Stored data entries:
┌────────
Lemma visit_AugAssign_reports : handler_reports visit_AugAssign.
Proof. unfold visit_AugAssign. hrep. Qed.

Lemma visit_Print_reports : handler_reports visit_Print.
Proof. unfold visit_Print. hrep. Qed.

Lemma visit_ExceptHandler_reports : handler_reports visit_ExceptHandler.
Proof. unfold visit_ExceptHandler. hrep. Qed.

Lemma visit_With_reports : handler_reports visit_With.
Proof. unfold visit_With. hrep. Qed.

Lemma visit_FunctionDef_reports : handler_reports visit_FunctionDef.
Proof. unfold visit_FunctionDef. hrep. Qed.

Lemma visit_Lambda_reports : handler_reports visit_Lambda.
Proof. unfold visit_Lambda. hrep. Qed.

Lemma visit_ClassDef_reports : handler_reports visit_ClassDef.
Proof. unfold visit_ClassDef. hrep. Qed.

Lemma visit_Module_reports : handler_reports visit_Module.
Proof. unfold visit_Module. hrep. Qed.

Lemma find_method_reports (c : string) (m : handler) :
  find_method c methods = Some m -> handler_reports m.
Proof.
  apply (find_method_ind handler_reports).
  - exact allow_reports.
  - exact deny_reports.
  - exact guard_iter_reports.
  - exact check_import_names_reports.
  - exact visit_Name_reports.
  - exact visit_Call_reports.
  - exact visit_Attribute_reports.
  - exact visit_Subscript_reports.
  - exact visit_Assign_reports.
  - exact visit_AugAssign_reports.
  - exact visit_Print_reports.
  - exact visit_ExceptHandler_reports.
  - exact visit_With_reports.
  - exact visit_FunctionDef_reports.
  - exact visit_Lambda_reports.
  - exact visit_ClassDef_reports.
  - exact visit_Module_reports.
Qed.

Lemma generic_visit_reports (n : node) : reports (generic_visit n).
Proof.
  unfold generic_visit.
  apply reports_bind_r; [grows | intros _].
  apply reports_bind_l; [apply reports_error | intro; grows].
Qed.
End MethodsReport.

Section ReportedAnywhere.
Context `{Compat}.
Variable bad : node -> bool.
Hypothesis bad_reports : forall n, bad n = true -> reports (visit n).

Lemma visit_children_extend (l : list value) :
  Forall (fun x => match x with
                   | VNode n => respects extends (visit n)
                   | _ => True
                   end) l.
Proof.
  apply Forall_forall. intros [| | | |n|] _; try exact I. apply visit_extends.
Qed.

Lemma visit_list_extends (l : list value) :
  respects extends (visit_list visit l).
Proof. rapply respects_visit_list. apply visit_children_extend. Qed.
└────────
┌────────
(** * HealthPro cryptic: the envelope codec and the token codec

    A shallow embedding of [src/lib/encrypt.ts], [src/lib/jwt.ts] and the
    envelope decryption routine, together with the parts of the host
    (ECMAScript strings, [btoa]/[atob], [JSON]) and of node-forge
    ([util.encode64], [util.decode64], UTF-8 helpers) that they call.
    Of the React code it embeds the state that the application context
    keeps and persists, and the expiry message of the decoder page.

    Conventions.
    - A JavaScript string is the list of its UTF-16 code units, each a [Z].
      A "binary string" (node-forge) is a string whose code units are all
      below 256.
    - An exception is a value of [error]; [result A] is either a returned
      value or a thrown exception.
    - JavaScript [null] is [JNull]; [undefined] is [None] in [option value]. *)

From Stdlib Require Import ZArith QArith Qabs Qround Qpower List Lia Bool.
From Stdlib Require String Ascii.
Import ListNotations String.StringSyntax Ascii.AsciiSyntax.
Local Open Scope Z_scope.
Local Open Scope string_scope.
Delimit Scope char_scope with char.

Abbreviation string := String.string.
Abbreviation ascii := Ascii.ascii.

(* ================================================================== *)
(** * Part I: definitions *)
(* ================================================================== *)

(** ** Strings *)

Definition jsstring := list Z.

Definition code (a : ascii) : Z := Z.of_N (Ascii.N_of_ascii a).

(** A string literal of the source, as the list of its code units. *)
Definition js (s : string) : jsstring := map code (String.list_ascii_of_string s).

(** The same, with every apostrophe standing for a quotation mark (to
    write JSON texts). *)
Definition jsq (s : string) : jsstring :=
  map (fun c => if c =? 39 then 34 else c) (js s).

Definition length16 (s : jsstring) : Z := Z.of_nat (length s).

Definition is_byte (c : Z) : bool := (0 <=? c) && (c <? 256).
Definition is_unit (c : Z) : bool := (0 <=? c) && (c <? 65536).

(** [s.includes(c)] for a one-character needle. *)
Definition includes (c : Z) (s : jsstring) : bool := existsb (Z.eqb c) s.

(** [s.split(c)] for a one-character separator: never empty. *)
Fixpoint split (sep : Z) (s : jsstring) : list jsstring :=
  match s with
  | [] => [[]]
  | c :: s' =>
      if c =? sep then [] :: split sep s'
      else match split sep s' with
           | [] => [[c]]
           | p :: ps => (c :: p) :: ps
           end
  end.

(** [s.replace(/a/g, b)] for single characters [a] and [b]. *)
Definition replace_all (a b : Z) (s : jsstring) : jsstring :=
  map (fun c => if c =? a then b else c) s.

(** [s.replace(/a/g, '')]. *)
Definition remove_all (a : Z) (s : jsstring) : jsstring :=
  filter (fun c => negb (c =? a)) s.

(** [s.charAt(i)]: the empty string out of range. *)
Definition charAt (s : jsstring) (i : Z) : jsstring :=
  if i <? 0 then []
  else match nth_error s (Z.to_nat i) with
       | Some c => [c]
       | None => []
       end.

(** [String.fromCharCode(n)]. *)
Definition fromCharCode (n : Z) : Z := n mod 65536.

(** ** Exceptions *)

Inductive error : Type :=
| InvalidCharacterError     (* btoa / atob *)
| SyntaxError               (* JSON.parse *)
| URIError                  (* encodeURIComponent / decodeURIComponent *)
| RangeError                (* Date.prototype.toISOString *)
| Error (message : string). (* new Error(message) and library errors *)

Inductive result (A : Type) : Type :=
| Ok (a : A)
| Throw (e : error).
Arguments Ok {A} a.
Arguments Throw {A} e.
└────────
┌────────
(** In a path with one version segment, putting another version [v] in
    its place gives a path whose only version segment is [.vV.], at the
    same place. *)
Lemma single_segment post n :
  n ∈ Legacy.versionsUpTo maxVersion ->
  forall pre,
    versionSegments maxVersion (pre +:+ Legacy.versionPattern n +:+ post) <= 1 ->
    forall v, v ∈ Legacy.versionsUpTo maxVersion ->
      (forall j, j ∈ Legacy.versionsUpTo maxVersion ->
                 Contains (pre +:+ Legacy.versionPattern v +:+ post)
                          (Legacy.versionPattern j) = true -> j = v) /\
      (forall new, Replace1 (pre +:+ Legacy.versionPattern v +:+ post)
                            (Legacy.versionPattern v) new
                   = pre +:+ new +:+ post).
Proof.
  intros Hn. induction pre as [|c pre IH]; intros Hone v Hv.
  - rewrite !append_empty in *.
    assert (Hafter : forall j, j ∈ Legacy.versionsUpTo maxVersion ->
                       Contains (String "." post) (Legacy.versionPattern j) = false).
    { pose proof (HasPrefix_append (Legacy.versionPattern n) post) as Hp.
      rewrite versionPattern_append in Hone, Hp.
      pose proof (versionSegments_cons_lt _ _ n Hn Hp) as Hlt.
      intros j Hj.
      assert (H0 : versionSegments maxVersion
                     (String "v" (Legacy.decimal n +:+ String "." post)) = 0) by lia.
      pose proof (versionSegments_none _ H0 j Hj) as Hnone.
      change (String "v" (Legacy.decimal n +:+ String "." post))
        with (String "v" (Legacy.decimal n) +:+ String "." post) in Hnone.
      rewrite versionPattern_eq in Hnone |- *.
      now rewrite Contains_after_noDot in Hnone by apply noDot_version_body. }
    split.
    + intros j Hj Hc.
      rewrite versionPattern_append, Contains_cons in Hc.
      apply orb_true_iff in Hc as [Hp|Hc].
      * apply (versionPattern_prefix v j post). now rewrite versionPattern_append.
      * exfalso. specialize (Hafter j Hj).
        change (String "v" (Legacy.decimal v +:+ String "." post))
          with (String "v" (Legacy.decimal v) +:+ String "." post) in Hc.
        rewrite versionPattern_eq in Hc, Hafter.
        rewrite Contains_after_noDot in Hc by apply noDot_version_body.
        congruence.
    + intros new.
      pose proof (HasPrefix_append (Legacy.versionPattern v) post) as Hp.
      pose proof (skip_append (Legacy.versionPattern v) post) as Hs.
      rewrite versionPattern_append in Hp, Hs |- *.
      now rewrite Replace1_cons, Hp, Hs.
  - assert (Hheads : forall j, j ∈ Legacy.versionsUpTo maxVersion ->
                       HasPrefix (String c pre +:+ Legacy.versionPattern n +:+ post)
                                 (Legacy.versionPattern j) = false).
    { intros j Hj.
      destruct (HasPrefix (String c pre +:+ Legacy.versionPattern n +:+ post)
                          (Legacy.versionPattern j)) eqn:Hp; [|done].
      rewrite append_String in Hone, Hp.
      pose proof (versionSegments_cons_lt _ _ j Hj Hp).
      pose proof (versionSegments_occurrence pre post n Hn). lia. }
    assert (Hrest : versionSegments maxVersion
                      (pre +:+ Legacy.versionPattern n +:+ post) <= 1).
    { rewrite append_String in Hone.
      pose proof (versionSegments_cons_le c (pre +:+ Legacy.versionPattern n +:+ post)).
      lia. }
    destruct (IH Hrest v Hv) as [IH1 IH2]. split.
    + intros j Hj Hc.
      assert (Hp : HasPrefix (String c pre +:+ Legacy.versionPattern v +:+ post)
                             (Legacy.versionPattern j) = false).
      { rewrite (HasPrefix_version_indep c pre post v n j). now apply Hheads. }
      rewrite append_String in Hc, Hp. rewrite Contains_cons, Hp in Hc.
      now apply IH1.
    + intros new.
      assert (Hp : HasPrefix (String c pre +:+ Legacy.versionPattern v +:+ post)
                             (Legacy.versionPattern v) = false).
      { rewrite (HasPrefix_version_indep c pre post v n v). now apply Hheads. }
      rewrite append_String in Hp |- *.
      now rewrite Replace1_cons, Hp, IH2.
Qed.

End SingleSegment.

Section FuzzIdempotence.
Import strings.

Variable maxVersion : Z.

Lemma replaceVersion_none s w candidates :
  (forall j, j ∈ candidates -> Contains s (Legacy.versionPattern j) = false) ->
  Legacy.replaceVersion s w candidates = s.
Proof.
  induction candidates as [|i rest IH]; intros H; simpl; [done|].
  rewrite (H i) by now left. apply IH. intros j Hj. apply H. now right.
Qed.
└────────
Problem requirements: Look back at the data above. Transcribe exactly the lines starting at the line that contains "Lemma visit_AugAssign_reports : handler_reports" and ending at the line that contains "Lemma visit_children_extend (l".

Written reply:
Lemma visit_AugAssign_reports : handler_reports visit_AugAssign.
Proof. unfold visit_AugAssign. hrep. Qed.

Lemma visit_Print_reports : handler_reports visit_Print.
Proof. unfold visit_Print. hrep. Qed.

Lemma visit_ExceptHandler_reports : handler_reports visit_ExceptHandler.
Proof. unfold visit_ExceptHandler. hrep. Qed.

Lemma visit_With_reports : handler_reports visit_With.
Proof. unfold visit_With. hrep. Qed.

Lemma visit_FunctionDef_reports : handler_reports visit_FunctionDef.
Proof. unfold visit_FunctionDef. hrep. Qed.

Lemma visit_Lambda_reports : handler_reports visit_Lambda.
Proof. unfold visit_Lambda. hrep. Qed.

Lemma visit_ClassDef_reports : handler_reports visit_ClassDef.
Proof. unfold visit_ClassDef. hrep. Qed.

Lemma visit_Module_reports : handler_reports visit_Module.
Proof. unfold visit_Module. hrep. Qed.

Lemma find_method_reports (c : string) (m : handler) :
  find_method c methods = Some m -> handler_reports m.
Proof.
  apply (find_method_ind handler_reports).
  - exact allow_reports.
  - exact deny_reports.
  - exact guard_iter_reports.
  - exact check_import_names_reports.
  - exact visit_Name_reports.
  - exact visit_Call_reports.
  - exact visit_Attribute_reports.
  - exact visit_Subscript_reports.
  - exact visit_Assign_reports.
  - exact visit_AugAssign_reports.
  - exact visit_Print_reports.
  - exact visit_ExceptHandler_reports.
  - exact visit_With_reports.
  - exact visit_FunctionDef_reports.
  - exact visit_Lambda_reports.
  - exact visit_ClassDef_reports.
  - exact visit_Module_reports.
Qed.

Lemma generic_visit_reports (n : node) : reports (generic_visit n).
Proof.
  unfold generic_visit.
  apply reports_bind_r; [grows | intros _].
  apply reports_bind_l; [apply reports_error | intro; grows].
Qed.
End MethodsReport.

Section ReportedAnywhere.
Context `{Compat}.
Variable bad : node -> bool.
Hypothesis bad_reports : forall n, bad n = true -> reports (visit n).

Lemma visit_children_extend (l : list value) :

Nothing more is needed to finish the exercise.